Below are entries. Copy exactly the lines running from the line that holds "good challenge difficulty (nonce" to the line that holds "(** A proof", with both ends included.

[Records to use Boundary: Start]

Lemma check_params now l k :
  max_per_window (RateLimiter.check now l k).1 = max_per_window l ∧
  window_seconds (RateLimiter.check now l k).1 = window_seconds l.
Proof.
  unfold RateLimiter.check. cbv zeta. destruct (default _ _). by repeat case_match.
Qed.

(** The number of requests of [k] accepted in a sequence of checks. *)
Fixpoint accepted (k : Key) l (evs : list (Z * Key)) : Z :=
  match evs with
  | [] => 0
  | (now, k') :: evs =>
    let '(l', ok) := RateLimiter.check now l k' in
    ((if ok && bool_decide (k' = k) then 1 else 0) + accepted k l' evs)%Z
  end.

Definition asked (k : Key) (evs : list (Z * Key)) : Z :=
  Z.of_nat (length (List.filter (λ '(_, k'), bool_decide (k' = k)) evs)).

(** How many more requests an entry lets through before [a + window]. *)
Definition budget (m a : Z) e : Z :=
  match e with
  | None => m
  | Some (c, s) => if decide (a ≤ s)%Z then m - c else m - c + m
  end.

Definition entry_ok (m t : Z) e : Prop :=
  match e with None => True | Some (c, s) => (0 ≤ c ≤ m ∧ 0 ≤ s ≤ t)%Z end.

(** Times from [a] to [a + w], in order, none before [t]. *)
Fixpoint timed (a w t : Z) (evs : list (Z * Key)) : Prop :=
  match evs with
  | [] => True
  | (now, _) :: evs => (t ≤ now ∧ a ≤ now ≤ a + w ∧ now < 2 ^ 64)%Z ∧ timed a w now evs
  end.

Lemma live_ok m a w t now e : (0 ≤ a)%Z → (0 ≤ m)%Z →
  (t ≤ now ∧ a ≤ now ≤ a + w ∧ now < 2 ^ 64)%Z → entry_ok m t e →
  entry_ok m now (live w now e) ∧ (budget m a (live w now e) ≤ budget m a e)%Z ∧
  (match e with Some (_, s) => (a ≤ s)%Z | None => True end → live w now e = e).
Proof.
  intros Ha Hm Hn He. destruct e as [[c s]|]; cbn in *; [|naive_solver lia].
  rewrite wrap_small by lia. case_decide; cbn; split_and!; try lia; try done; repeat case_decide; lia.
Qed.

Lemma accepted_bound k l evs a t :
  (0 ≤ a)%Z → (0 ≤ max_per_window l < 2 ^ 32)%Z → (0 ≤ window_seconds l)%Z →
  entry_ok (max_per_window l) t (requests l !! k) → timed a (window_seconds l) t evs →
  (accepted k l evs ≤ budget (max_per_window l) a (requests l !! k))%Z ∧
  (match requests l !! k with Some (_, s) => (a ≤ s)%Z | None => True end →
   accepted k l evs = Z.min (asked k evs) (budget (max_per_window l) a (requests l !! k))).
Proof.
  revert l t. induction evs as [|[now k'] evs IH]; intros l t Ha Hm Hw He Htm.
  { cbn. split; [destruct (requests l !! k) as [[]|]; cbn in *; repeat case_decide; lia|].
    intros _. unfold asked. cbn [List.filter length]. destruct (requests l !! k) as [[]|]; cbn in *; repeat case_decide; lia. }
  destruct Htm as [Hn Htm]. cbn [accepted].
  destruct (check_params now l k') as [Em Ew].
  destruct (live_ok _ a _ t now _ Ha (proj1 Hm) Hn He) as (Hlok & Hlb & Hlsame).
  specialize (IH (RateLimiter.check now l k').1 now Ha). rewrite Em, Ew in IH.
  destruct (decide (k' = k)) as [->|Hk].
  - destruct (default (0, now)%Z (live (window_seconds l) now (requests l !! k))) as [c s] eqn:Hd.
    assert (0 ≤ c ≤ max_per_window l ∧ 0 ≤ s ≤ now ∧
      budget (max_per_window l) a (Some (c, s)) ≤ budget (max_per_window l) a (requests l !! k) ∧
      (match requests l !! k with Some (_, s) => (a ≤ s) | None => True end →
       a ≤ s ∧ budget (max_per_window l) a (Some (c, s))
               = budget (max_per_window l) a (requests l !! k)))%Z as (Hc & Hs & Hbud & Hex).
    { destruct (live _ _ _) as [[c0 s0]|] eqn:El; cbn in Hd; injection Hd as <- <-.
      - cbn in Hlok. split_and!; try lia. intros Hx. specialize (Hlsame Hx).
        rewrite <-Hlsame in Hx |- *. done.
      - split_and!; try lia.
        + etransitivity; [|exact Hlb]. cbn. case_decide; lia.
        + intros Hx. specialize (Hlsame Hx). rewrite <-Hlsame. cbn. case_decide; lia. }
    destruct (check_same now l k c s Hm Hw Hd (proj1 Hc)) as [E2 E1].
    destruct (RateLimiter.check now l k) as [l' ok]. cbn [fst snd] in *. subst ok.
    rewrite E1 in IH. destruct IH as [IH1 IH2]; [done|done| |done|].
    { cbn. destruct (Z.ltb_spec c (max_per_window l)); lia. }
    rewrite bool_decide_eq_true_2, andb_true_r by done.
    unfold asked in *. cbn [List.filter]. rewrite bool_decide_eq_true_2 by done.
    cbn [length]. clear Em Ew Hlb Hlsame Hlok E1. split.
    + clear IH2 Hex. revert IH1 Hbud. cbn [budget].
      destruct (Z.ltb_spec c (max_per_window l)); case_decide; lia.
    + intros Hx. destruct (Hex Hx) as [Has Eb]. rewrite IH2 by done. rewrite <-Eb. cbn [budget].
      destruct (decide (a ≤ s)%Z); [|done].
      destruct (Z.ltb_spec c (max_per_window l)); lia.
  - pose proof (check_other now l k k' Hk) as E1.
    destruct (RateLimiter.check now l k') as [l' ok]. cbn [fst snd] in *.
    rewrite E1 in IH. destruct IH as [IH1 IH2]; [done|done|done|done|].
    rewrite bool_decide_eq_false_2, andb_false_r by done.
    unfold asked in *. cbn [List.filter]. rewrite bool_decide_eq_false_2 by done.
    split; [lia|]. intros Hx. rewrite Hlsame in IH2 by done. rewrite IH2 by done. lia.
Qed.
End limiter.

(** ** Proofs of work *)

Section pow_lemmas.
Context `{CryptoLaws} (signer : Signer) `{!SignerLaws signer}.

Definition good (challenge difficulty nonce : Z) : bool :=
  (of_be (calculate (signer_pub_key signer) challenge nonce) <? 2 ^ (256 - difficulty))%Z.

Lemma validate_calculate challenge difficulty nonce : (0 ≤ difficulty ≤ 256)%Z →
  validate (calculate (signer_pub_key signer) challenge nonce) difficulty
  = Some (good challenge difficulty nonce).
Proof. intros. by apply validate_number; [apply sha256_length|apply sha256_bytes|]. Qed.

Lemma prove_loop_S k challenge difficulty nonce : (0 ≤ difficulty ≤ 256)%Z →
  let hash := calculate (signer_pub_key signer) challenge nonce in
  prove_loop (S k) signer (signer_pub_key signer) challenge difficulty nonce =
    if good challenge difficulty nonce then
      Some (let? signature := map_err PowSignFailed (signer_sign signer hash) in
            Ok (mkPoW hash challenge nonce (Some signature) None difficulty))
    else prove_loop k signer (signer_pub_key signer) challenge difficulty (u32 (nonce + 1)).
Proof. intros Hd hash. cbn [prove_loop]. by rewrite validate_calculate. Qed.

(** A nonce that solves the puzzle gives a proof that verifies. *)
Lemma solved_verifies challenge difficulty nonce sig : (0 ≤ difficulty ≤ 256)%Z →
  let hash := calculate (signer_pub_key signer) challenge nonce in
  good challenge difficulty nonce = true → signer_sign signer hash = Ok sig →
  pow_verify (mkPoW hash challenge nonce (Some sig) None difficulty) (signer_pub_key signer)
  = Some true.
Proof.
  intros Hd hash Hg Hs. unfold pow_verify.
  cbn [pow_signature pow_challange pow_nonce pow_value pow_difficulty].
  rewrite bool_decide_eq_true_2 by done. cbn [negb].
  rewrite validate_calculate, Hg by done. cbn. f_equal. by apply sign_verifies.
Qed.

Lemma prove_loop_spec k challenge difficulty nonce :
  (0 ≤ difficulty ≤ 256)%Z → (0 ≤ nonce)%Z → (nonce + Z.of_nat k < 2 ^ 32)%Z →
  good challenge difficulty (nonce + Z.of_nat k) = true →
  (∀ d, ∃ sig, signer_sign signer d = Ok sig) →
  ∃ p, prove_loop (S k) signer (signer_pub_key signer) challenge difficulty nonce = Some (Ok p) ∧
    (nonce ≤ pow_nonce p ≤ nonce + Z.of_nat k)%Z ∧ pow_challange p = challenge ∧
    pow_difficulty p = difficulty ∧ pow_verify p (signer_pub_key signer) = Some true.
Proof.
  intros Hd Hn Hk Hgood Hsign. revert nonce Hn Hk Hgood.
  induction k as [|k IH]; intros nonce Hn Hk Hgood; rewrite prove_loop_S by done; cbv zeta;
    destruct (good challenge difficulty nonce) eqn:Eg.
  2: { rewrite Z.add_0_r in Hgood. congruence. }
  3: { rewrite wrap_small by lia.
       destruct (IH (nonce + 1)%Z) as (p & E & Hp & Hrest); [lia|lia|rewrite <-Hgood; f_equal; lia|].
       exists p. split; [exact E|]. split; [lia|done]. }
  all: destruct (Hsign (calculate (signer_pub_key signer) challenge nonce)) as [sig Hsig];
    rewrite Hsig; cbn [map_err rbind]; eexists; (split; [done|]);
    cbn [pow_nonce pow_challange pow_difficulty]; (split; [lia|]);
    (split_and!; [done|done|by apply solved_verifies]).
Qed.
End pow_lemmas.

(** * Properties *)

(** A proof of work is accepted exactly when its hash, read as a 256-bit
    big-endian number, is below 2^(256 - difficulty), that is, when it has that
    many leading zero bits; the check never indexes outside the hash. *)
Theorem pow_leading_zeros (hash : list Z) (difficulty : Z)
    (Hlen : length hash = 32) (Hbytes : bytes_ok hash) (Hdiff : (0 ≤ difficulty ≤ 256)%Z) :
  validate hash difficulty = Some (of_be hash <? 2 ^ (256 - difficulty))%Z.
Proof. by apply validate_number. Qed.

(** When some 32-bit nonce solves the puzzle, the prover's loop finds one
    no later than it, and its proof passes the verifier's check under the
    prover's public key, for the challenge and the difficulty that were set. *)
Theorem prove_then_verify `{CryptoLaws} (signer : Signer) `{!SignerLaws signer}
    (challenge difficulty : Z) (k : nat)
    (Hdiff : (0 ≤ difficulty ≤ 256)%Z) (Hk : (Z.of_nat k < 2 ^ 32)%Z)
    (Hsolves : (of_be (calculate (signer_pub_key signer) challenge (Z.of_nat k))
                < 2 ^ (256 - difficulty))%Z)
    (Hsign : ∀ d, ∃ sig, signer_sign signer d = Ok sig) :
  ∃ p, prove (S k) signer (signer_pub_key signer) challenge difficulty = Some (Ok p) ∧
    (0 ≤ pow_nonce p ≤ Z.of_nat k)%Z ∧ pow_challange p = challenge ∧
    pow_difficulty p = difficulty ∧ pow_verify p (signer_pub_key signer) = Some true.
Proof.
  apply (prove_loop_spec signer k challenge difficulty 0); try done; try lia.
  unfold good. by apply Z.ltb_lt.
Qed.

(** A token that is issued is bound to the sender's key and to a proof of
    work that verifies for it, and verifies for that key from then until thirty
    minutes have passed and not after; it is marked attested exactly when its
    report passes the attestation check.  A wrong proof of work is refused
    before anything else is looked at.  The trust level does not enter the
    token's verification: a sender whose report fails gets a token that
    verifies all the same. *)
Theorem issue_token_sound `{CryptoLaws} `{AuthCrypto} (now : Z)
    (manifest : string → Result unit (list Z)) (self : AuthManager)
    `{!SignerLaws (inner_cert self)} (sender : Node) (secret : PoW) (version : string)
    (Hnow : (0 ≤ now ∧ now + TOKEN_EXP_SECONDS < 2 ^ 64)%Z) :
  let pub := key_pub (node_id sender) in
  (pow_verify secret pub = Some false →
   issue_token now manifest self sender secret version = Some (Err RoguePeer)) ∧
  ∀ tok, issue_token now manifest self sender secret version = Some (Ok tok) →
    pow_verify secret pub = Some true ∧ tk_pow tok = pow_value secret ∧
    (∀ later, Token.verify_for later tok pub = bool_decide (later ≤ now + TOKEN_EXP_SECONDS)%Z) ∧
    (trust_level tok = Attested ↔
     ∃ report h, pow_attestation secret = Some report ∧ manifest version = Ok h ∧
                 attest_verify report (pow_value secret) h = Some true).
Proof.
  cbv zeta. unfold issue_token. split; [by intros ->|]. intros tok.
  destruct (pow_verify _ _) as [[|]|]; cbn [mbind option_bind negb]; [|done|done].
  match goal with |- context [x ← ?m; _] => destruct m as [[lvl|]|] eqn:Elvl end;
    cbn [mbind option_bind rbind]; try done.
  assert (lvl = Attested ↔ ∃ report h, pow_attestation secret = Some report ∧
    manifest version = Ok h ∧ attest_verify report (pow_value secret) h = Some true) as Htrust.
  { revert Elvl. destruct (pow_attestation secret) as [rep|]; [|intros [= <-]; naive_solver].
    destruct (manifest version) as [h|]; [|done].
    destruct (attest_verify rep (pow_value secret) h) as [[|]|] eqn:Ea; cbn; [| |done];
      intros [= <-]; naive_solver. }
  intros Htok. injection Htok as Htok.
  match type of Htok with rbind ?m _ = _ => destruct m as [t0|] eqn:Et0 end; [|done].
  assert (trust_level t0 = lvl ∧ tk_pow t0 = pow_value secret ∧ tk_peer t0 = key_pub (node_id sender))
    as (<- & Epow & Epeer).
  { revert Et0. destruct (pgp_details self) as [[sw [sig|]]|]; [|done|]; by intros [= <-]. }
  cbn [rbind] in Htok. unfold Token.token_sign in Htok. unfold TOKEN_EXP_SECONDS in *.
  rewrite wrap_small in Htok by lia.
  destruct (signer_sign _ _) as [sig|] eqn:Es; [|done]. cbn in Htok. injection Htok as <-.
  cbn [tk_pow trust_level]. split_and!; [done|done| |done]. intros later.
  unfold Token.verify_for, Token.token_verify, Token.is_expired. cbn. rewrite Epeer.
  rewrite bool_decide_eq_true_2 by done. cbn. rewrite (proj2 (Z.eqb_neq _ _)) by lia.
  destruct (Z.ltb_spec (now + 30 * 60) later); [by rewrite bool_decide_eq_false_2 by lia|].
  rewrite bool_decide_eq_true_2 by lia. rewrite Epeer in Es. exact (sign_verifies _ _ Es).
Qed.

[Records to use Boundary: End]

■ **Exercise solution**:
  good challenge difficulty (nonce + Z.of_nat k) = true →
  (∀ d, ∃ sig, signer_sign signer d = Ok sig) →
  ∃ p, prove_loop (S k) signer (signer_pub_key signer) challenge difficulty nonce = Some (Ok p) ∧
    (nonce ≤ pow_nonce p ≤ nonce + Z.of_nat k)%Z ∧ pow_challange p = challenge ∧
    pow_difficulty p = difficulty ∧ pow_verify p (signer_pub_key signer) = Some true.
Proof.
  intros Hd Hn Hk Hgood Hsign. revert nonce Hn Hk Hgood.
  induction k as [|k IH]; intros nonce Hn Hk Hgood; rewrite prove_loop_S by done; cbv zeta;
    destruct (good challenge difficulty nonce) eqn:Eg.
  2: { rewrite Z.add_0_r in Hgood. congruence. }
  3: { rewrite wrap_small by lia.
       destruct (IH (nonce + 1)%Z) as (p & E & Hp & Hrest); [lia|lia|rewrite <-Hgood; f_equal; lia|].
       exists p. split; [exact E|]. split; [lia|done]. }
  all: destruct (Hsign (calculate (signer_pub_key signer) challenge nonce)) as [sig Hsig];
    rewrite Hsig; cbn [map_err rbind]; eexists; (split; [done|]);
    cbn [pow_nonce pow_challange pow_difficulty]; (split; [lia|]);
    (split_and!; [done|done|by apply solved_verifies]).
Qed.
End pow_lemmas.

(** * Properties *)

(** A proof of work is accepted exactly when its hash, read as a 256-bit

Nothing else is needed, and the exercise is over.